Near the end of the day it looks like we did a lot of work if we look at the pile. Looking back into the forest shows the need for continuing the thinning operation. The last step is unloading the full truck bed of chips in an area that needs it. Cistern garden is lacking so we put this pile uphill from the trees it will be spread on. This pile is slow release nitrogen and good fungus development waiting to happen. I can probably assume at least two more full time weekends of doing this to get the first of 10 woodlots finished out.

I’ve been thinking about a work party for this kind of work, at least the hauling and chipping. A pig roast, a bonfire, some entertainment as a reward for a hard weekend’s work and camaraderie seem like a good trade off. It’s just that this is kind of dangerous so we’ll have to think through the method and planning well before we ever host a party.

Remember, when getting a little dirty always wear protection. Safety first!

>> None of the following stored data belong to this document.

(** * btcutil: the GCS query optimizer and the BIP 69 transaction sort

    A shallow embedding of [gcs/query_optimizer.go] (the cost model and
    [Optimize]), of two loops of its benchmarks and of [txsort/txsort.go],
    with the properties stated about them.

    Go's [float64] is IEEE 754 binary64 with round-to-nearest-even, which is
    what Rocq's primitive [float] implements, so the float code is embedded
    operation by operation.  Products and sums are rounded separately (no
    fused multiply-add), as the Go compiler does on amd64. *)

From Stdlib Require Import ZArith Uint63 Floats Lia Bool List String.
From stdpp Require Import base option list gmap sorting.

#[local] Open Scope Z_scope.
#[local] Open Scope bool_scope.

(* ===================================================================== *)
(** ** Go's float64 conversions *)

Module Float64.

#[local] Open Scope float_scope.

(** [float64(z)] for a Go [int] (64 bits): the nearest binary64 value. *)
Definition of_int (z : Z) : float :=
  if (0 <=? z)%Z then of_uint63 (Uint63.of_Z z)
  else if (z =? - 2 ^ 63)%Z then - 0x1p63
  else - of_uint63 (Uint63.of_Z (- z)).

(** [int(f)] for a finite [f]: truncation towards zero. *)
Definition to_int (f : float) : Z :=
  match Prim2SF f with
  | S754_finite s m e => cond_Zopp s (Z.shiftl (Zpos m) e)
  | _ => 0%Z
  end.

(** The range of a non-negative Go [int]. *)
Definition nonneg_int (z : Z) : Prop := (0 <= z < 2 ^ 63)%Z.

End Float64.

(* ===================================================================== *)
(** ** Package math of the Go standard library

    [math.Exp] and [math.Log2] are not code of this repository.  The cost
    model below takes them as parameters; this module gives the reference
    instance used to evaluate [Optimize] on concrete inputs: the portable
    implementations of the Go distribution (math/exp.go, math/log.go,
    math/log10.go, math/frexp.go, math/ldexp.go). *)

Module GoMath.

#[local] Open Scope float_scope.

Definition Ln2Hi : float := 0x1.62e42fee00000p-1.
Definition Ln2Lo : float := 0x1.a39ef35793c76p-33.
Definition Log2e : float := 0x1.71547652b82fep+0.
Definition Sqrt2_half : float := 0x1.6a09e667f3bcdp-1.
Definition inv_Ln2 : float := 0x1.71547652b82fep+0.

Woodsy smooches are my favorite


About M. Agriculteur

Designer, motorcycle junkie, traveler, wanna-be iron butter (more butt than iron), builder, foodie, farmer wanna-be.
This entry was posted in Farming, Forest Management, Sustainability, Tree Care and tagged , , . Bookmark the permalink.

5 Responses to Thinning

  1. Masha Zager says:

    Nice. Are you leaving any snags for bird/animal habitat?

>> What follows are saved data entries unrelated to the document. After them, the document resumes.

(** A report with the three names only. *)
Definition report_names_only : Body.t :=
  report None (Some "alice"%string) (Some "PC-1"%string) (Some "HP"%string)
         None None.

Definition report_no_user : Body.t :=
  report (Some "J1"%string) None (Some "PC-1"%string) (Some "HP"%string)
         (Some 2) (Some 100).

Definition report_a : Body.t :=
  report (Some "J7"%string) (Some "alice"%string) (Some "PC-1"%string)
         (Some "P1"%string) (Some 5) (Some 200).

Definition report_b : Body.t :=
  report (Some "J7"%string) (Some "bob"%string) (Some "PC-2"%string)
         (Some "P1"%string) (Some 3) (Some 100).

(** What the store returns for [report_a] sent to the empty store when the
    database clock shows 1001. *)
Definition record_a : print_job :=
  {| id := 1; job_id := Some "J7"%string; user_name := "alice";
     machine_name := "PC-1"; printer_name := "P1"; document_name := None;
     page_count := Some 5; print_time := Some 200; status := None;
     file_size := None; created_at := Some 1001 |}.

Definition store_a : store := {| rows := [record_a]; next_id := 2 |}.

Definition no_filter : Query.t :=
  {| Query.page := None; Query.limit := None; Query.user := None;
     Query.printer := None; Query.startDate := None; Query.endDate := None;
     Query.search := None |}.

Definition with_user (q : Query.t) (u : string) : Query.t :=
  {| Query.page := Query.page q; Query.limit := Query.limit q;
     Query.user := Some u; Query.printer := Query.printer q;
     Query.startDate := Query.startDate q; Query.endDate := Query.endDate q;
     Query.search := Query.search q |}.

Definition with_limit (q : Query.t) (n : Z) : Query.t :=
  {| Query.page := Query.page q; Query.limit := Some n;
     Query.user := Query.user q; Query.printer := Query.printer q;
     Query.startDate := Query.startDate q; Query.endDate := Query.endDate q;
     Query.search := Query.search q |}.

(** A second record with the print time of [record_a]. *)
Definition record_b : print_job :=
  {| id := 2; job_id := Some "J8"%string; user_name := "bob";
     machine_name := "PC-2"; printer_name := "P1"; document_name := None;
     page_count := Some 5; print_time := Some 200; status := None;
     file_size := None; created_at := Some 1002 |}.

Definition store_ab : store := {| rows := [record_a; record_b]; next_id := 3 |}.

(** A record printed later than [record_a]. *)
Definition record_c : print_job :=
  {| id := 2; job_id := Some "J9"%string; user_name := "carol";
     machine_name := "PC-3"; printer_name := "P2"; document_name := None;
     page_count := Some 7; print_time := Some 300; status := None;
     file_size := None; created_at := Some 1003 |}.

Definition store_ac : store := {| rows := [record_a; record_c]; next_id := 3 |}.

(** The pages of [store_ac] read one record at a time. *)
Definition pages_ac (k : nat) : list print_job :=
  match k with
  | O => [record_c]
  | _ => [record_a]
  end.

    • When I have big enough widths yes, these are too narrow for nest holes. These maxed out at 6-8″ breast height diameter. When we do our second pass cruising 10-16 inch BH trees I’m bringing a ladder to drop a few and leave 6 foot high snags in place

  2. Looks beautiful! We live in a gorgeous and fertile part of the country.

    The resident woodcutter got a firewood marker this season, and he is in heaven. Who knew something so simple could bring so much joy. All these years of painstakingly marking 16″ lengths is a dim memory now.

    • That’s pretty neat! I’m using a tape like this. It hangs from my belt and uses a sharpened nail in the end to keep it on the log. Retracts automatically so your hands are both free. Nice for cutting milling lengths, tree spacing, and almost as nice for log lengths as your gadget. I keep a lumber crayon on me for marking.

      • He wanted to graduate from the scaling tape and speed things up since wood cutting usually ends up being an evening after work kind of deal. For me growing up in a family of loggers the sound that tape makes when it comes back in after the log has been marked for bucking really reminds me of my childhood being in the woods with my dad and brother.